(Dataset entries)
# # # # # # #

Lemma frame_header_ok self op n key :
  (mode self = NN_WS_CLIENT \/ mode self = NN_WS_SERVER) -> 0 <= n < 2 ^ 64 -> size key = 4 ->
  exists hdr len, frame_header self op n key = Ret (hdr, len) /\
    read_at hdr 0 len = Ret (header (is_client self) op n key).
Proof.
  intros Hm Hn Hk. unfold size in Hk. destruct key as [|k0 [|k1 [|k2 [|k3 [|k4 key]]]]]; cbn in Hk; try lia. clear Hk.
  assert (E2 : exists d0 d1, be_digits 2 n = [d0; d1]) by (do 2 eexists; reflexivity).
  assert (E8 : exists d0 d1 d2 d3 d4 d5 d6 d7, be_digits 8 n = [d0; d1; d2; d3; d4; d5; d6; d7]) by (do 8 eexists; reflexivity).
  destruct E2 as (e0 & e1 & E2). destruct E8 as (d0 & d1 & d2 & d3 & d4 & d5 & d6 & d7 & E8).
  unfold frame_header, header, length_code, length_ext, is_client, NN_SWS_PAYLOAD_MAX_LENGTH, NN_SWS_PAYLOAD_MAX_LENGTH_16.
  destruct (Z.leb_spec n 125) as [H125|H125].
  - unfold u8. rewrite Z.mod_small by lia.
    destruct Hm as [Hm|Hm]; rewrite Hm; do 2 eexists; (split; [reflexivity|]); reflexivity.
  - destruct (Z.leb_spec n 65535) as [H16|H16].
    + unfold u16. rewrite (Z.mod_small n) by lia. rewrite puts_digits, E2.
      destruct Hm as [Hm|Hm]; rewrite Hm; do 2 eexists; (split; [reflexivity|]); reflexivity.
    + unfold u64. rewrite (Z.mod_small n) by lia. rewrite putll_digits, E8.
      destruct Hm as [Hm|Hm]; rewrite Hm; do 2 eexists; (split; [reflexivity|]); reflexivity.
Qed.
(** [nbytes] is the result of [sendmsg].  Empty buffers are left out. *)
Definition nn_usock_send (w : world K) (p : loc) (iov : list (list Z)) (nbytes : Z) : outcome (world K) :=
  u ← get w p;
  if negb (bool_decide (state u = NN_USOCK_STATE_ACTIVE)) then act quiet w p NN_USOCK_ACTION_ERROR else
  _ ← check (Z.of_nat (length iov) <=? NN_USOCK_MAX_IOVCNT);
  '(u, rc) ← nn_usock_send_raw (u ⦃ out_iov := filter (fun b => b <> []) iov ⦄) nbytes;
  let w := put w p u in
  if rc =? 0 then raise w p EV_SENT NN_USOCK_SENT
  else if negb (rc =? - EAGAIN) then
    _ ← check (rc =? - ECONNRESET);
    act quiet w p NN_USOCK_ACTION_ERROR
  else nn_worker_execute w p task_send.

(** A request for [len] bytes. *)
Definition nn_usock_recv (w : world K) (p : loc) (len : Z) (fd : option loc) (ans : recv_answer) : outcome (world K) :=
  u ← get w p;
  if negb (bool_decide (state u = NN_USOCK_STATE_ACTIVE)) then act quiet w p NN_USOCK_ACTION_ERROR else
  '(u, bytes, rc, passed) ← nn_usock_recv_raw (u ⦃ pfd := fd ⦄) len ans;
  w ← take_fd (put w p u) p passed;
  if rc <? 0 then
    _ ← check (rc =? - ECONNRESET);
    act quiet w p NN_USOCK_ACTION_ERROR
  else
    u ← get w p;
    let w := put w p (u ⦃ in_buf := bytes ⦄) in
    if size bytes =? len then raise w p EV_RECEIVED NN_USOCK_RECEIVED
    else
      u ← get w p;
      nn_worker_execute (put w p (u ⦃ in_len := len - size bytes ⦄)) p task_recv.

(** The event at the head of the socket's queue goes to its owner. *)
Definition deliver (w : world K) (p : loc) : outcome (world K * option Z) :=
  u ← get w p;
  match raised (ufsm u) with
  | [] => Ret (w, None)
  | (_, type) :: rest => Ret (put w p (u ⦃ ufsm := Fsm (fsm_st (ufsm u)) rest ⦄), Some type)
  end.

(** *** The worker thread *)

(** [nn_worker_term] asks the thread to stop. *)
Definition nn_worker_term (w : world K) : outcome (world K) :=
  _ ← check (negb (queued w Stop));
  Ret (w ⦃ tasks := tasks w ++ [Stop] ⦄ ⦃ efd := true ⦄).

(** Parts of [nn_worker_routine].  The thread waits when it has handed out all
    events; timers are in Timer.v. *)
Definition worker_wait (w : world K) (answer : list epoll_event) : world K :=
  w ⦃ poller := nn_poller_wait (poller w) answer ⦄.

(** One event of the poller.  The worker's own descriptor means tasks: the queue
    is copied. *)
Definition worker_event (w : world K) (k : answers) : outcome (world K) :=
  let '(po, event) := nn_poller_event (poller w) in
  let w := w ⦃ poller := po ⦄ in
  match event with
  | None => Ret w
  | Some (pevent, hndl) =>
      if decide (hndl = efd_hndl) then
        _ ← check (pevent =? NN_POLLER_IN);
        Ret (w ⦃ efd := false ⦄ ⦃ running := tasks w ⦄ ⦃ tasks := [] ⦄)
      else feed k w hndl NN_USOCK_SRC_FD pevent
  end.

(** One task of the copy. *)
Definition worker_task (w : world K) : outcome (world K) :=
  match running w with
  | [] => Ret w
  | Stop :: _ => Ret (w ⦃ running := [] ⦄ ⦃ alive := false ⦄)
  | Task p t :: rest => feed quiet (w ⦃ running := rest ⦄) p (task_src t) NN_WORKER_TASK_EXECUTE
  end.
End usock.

# # # # # # #

Only the data above, repeated exactly, should make up the reply.

Lemma frame_header_ok self op n key :
  (mode self = NN_WS_CLIENT \/ mode self = NN_WS_SERVER) -> 0 <= n < 2 ^ 64 -> size key = 4 ->
  exists hdr len, frame_header self op n key = Ret (hdr, len) /\
    read_at hdr 0 len = Ret (header (is_client self) op n key).
Proof.
  intros Hm Hn Hk. unfold size in Hk. destruct key as [|k0 [|k1 [|k2 [|k3 [|k4 key]]]]]; cbn in Hk; try lia. clear Hk.
  assert (E2 : exists d0 d1, be_digits 2 n = [d0; d1]) by (do 2 eexists; reflexivity).
  assert (E8 : exists d0 d1 d2 d3 d4 d5 d6 d7, be_digits 8 n = [d0; d1; d2; d3; d4; d5; d6; d7]) by (do 8 eexists; reflexivity).
  destruct E2 as (e0 & e1 & E2). destruct E8 as (d0 & d1 & d2 & d3 & d4 & d5 & d6 & d7 & E8).
  unfold frame_header, header, length_code, length_ext, is_client, NN_SWS_PAYLOAD_MAX_LENGTH, NN_SWS_PAYLOAD_MAX_LENGTH_16.
  destruct (Z.leb_spec n 125) as [H125|H125].
  - unfold u8. rewrite Z.mod_small by lia.
    destruct Hm as [Hm|Hm]; rewrite Hm; do 2 eexists; (split; [reflexivity|]); reflexivity.
  - destruct (Z.leb_spec n 65535) as [H16|H16].
    + unfold u16. rewrite (Z.mod_small n) by lia. rewrite puts_digits, E2.
      destruct Hm as [Hm|Hm]; rewrite Hm; do 2 eexists; (split; [reflexivity|]); reflexivity.
    + unfold u64. rewrite (Z.mod_small n) by lia. rewrite putll_digits, E8.
      destruct Hm as [Hm|Hm]; rewrite Hm; do 2 eexists; (split; [reflexivity|]); reflexivity.
Qed.
(** [nbytes] is the result of [sendmsg].  Empty buffers are left out. *)
Definition nn_usock_send (w : world K) (p : loc) (iov : list (list Z)) (nbytes : Z) : outcome (world K) :=
  u ← get w p;
  if negb (bool_decide (state u = NN_USOCK_STATE_ACTIVE)) then act quiet w p NN_USOCK_ACTION_ERROR else
  _ ← check (Z.of_nat (length iov) <=? NN_USOCK_MAX_IOVCNT);
  '(u, rc) ← nn_usock_send_raw (u ⦃ out_iov := filter (fun b => b <> []) iov ⦄) nbytes;
  let w := put w p u in
  if rc =? 0 then raise w p EV_SENT NN_USOCK_SENT
  else if negb (rc =? - EAGAIN) then
    _ ← check (rc =? - ECONNRESET);
    act quiet w p NN_USOCK_ACTION_ERROR
  else nn_worker_execute w p task_send.

(** A request for [len] bytes. *)
Definition nn_usock_recv (w : world K) (p : loc) (len : Z) (fd : option loc) (ans : recv_answer) : outcome (world K) :=
  u ← get w p;
  if negb (bool_decide (state u = NN_USOCK_STATE_ACTIVE)) then act quiet w p NN_USOCK_ACTION_ERROR else
  '(u, bytes, rc, passed) ← nn_usock_recv_raw (u ⦃ pfd := fd ⦄) len ans;
  w ← take_fd (put w p u) p passed;
  if rc <? 0 then
    _ ← check (rc =? - ECONNRESET);
    act quiet w p NN_USOCK_ACTION_ERROR
  else
    u ← get w p;
    let w := put w p (u ⦃ in_buf := bytes ⦄) in
    if size bytes =? len then raise w p EV_RECEIVED NN_USOCK_RECEIVED
    else
      u ← get w p;
      nn_worker_execute (put w p (u ⦃ in_len := len - size bytes ⦄)) p task_recv.

(** The event at the head of the socket's queue goes to its owner. *)
Definition deliver (w : world K) (p : loc) : outcome (world K * option Z) :=
  u ← get w p;
  match raised (ufsm u) with
  | [] => Ret (w, None)
  | (_, type) :: rest => Ret (put w p (u ⦃ ufsm := Fsm (fsm_st (ufsm u)) rest ⦄), Some type)
  end.

(** *** The worker thread *)

(** [nn_worker_term] asks the thread to stop. *)
Definition nn_worker_term (w : world K) : outcome (world K) :=
  _ ← check (negb (queued w Stop));
  Ret (w ⦃ tasks := tasks w ++ [Stop] ⦄ ⦃ efd := true ⦄).

(** Parts of [nn_worker_routine].  The thread waits when it has handed out all
    events; timers are in Timer.v. *)
Definition worker_wait (w : world K) (answer : list epoll_event) : world K :=
  w ⦃ poller := nn_poller_wait (poller w) answer ⦄.

(** One event of the poller.  The worker's own descriptor means tasks: the queue
    is copied. *)
Definition worker_event (w : world K) (k : answers) : outcome (world K) :=
  let '(po, event) := nn_poller_event (poller w) in
  let w := w ⦃ poller := po ⦄ in
  match event with
  | None => Ret w
  | Some (pevent, hndl) =>
      if decide (hndl = efd_hndl) then
        _ ← check (pevent =? NN_POLLER_IN);
        Ret (w ⦃ efd := false ⦄ ⦃ running := tasks w ⦄ ⦃ tasks := [] ⦄)
      else feed k w hndl NN_USOCK_SRC_FD pevent
  end.

(** One task of the copy. *)
Definition worker_task (w : world K) : outcome (world K) :=
  match running w with
  | [] => Ret w
  | Stop :: _ => Ret (w ⦃ running := [] ⦄ ⦃ alive := false ⦄)
  | Task p t :: rest => feed quiet (w ⦃ running := rest ⦄) p (task_src t) NN_WORKER_TASK_EXECUTE
  end.
End usock.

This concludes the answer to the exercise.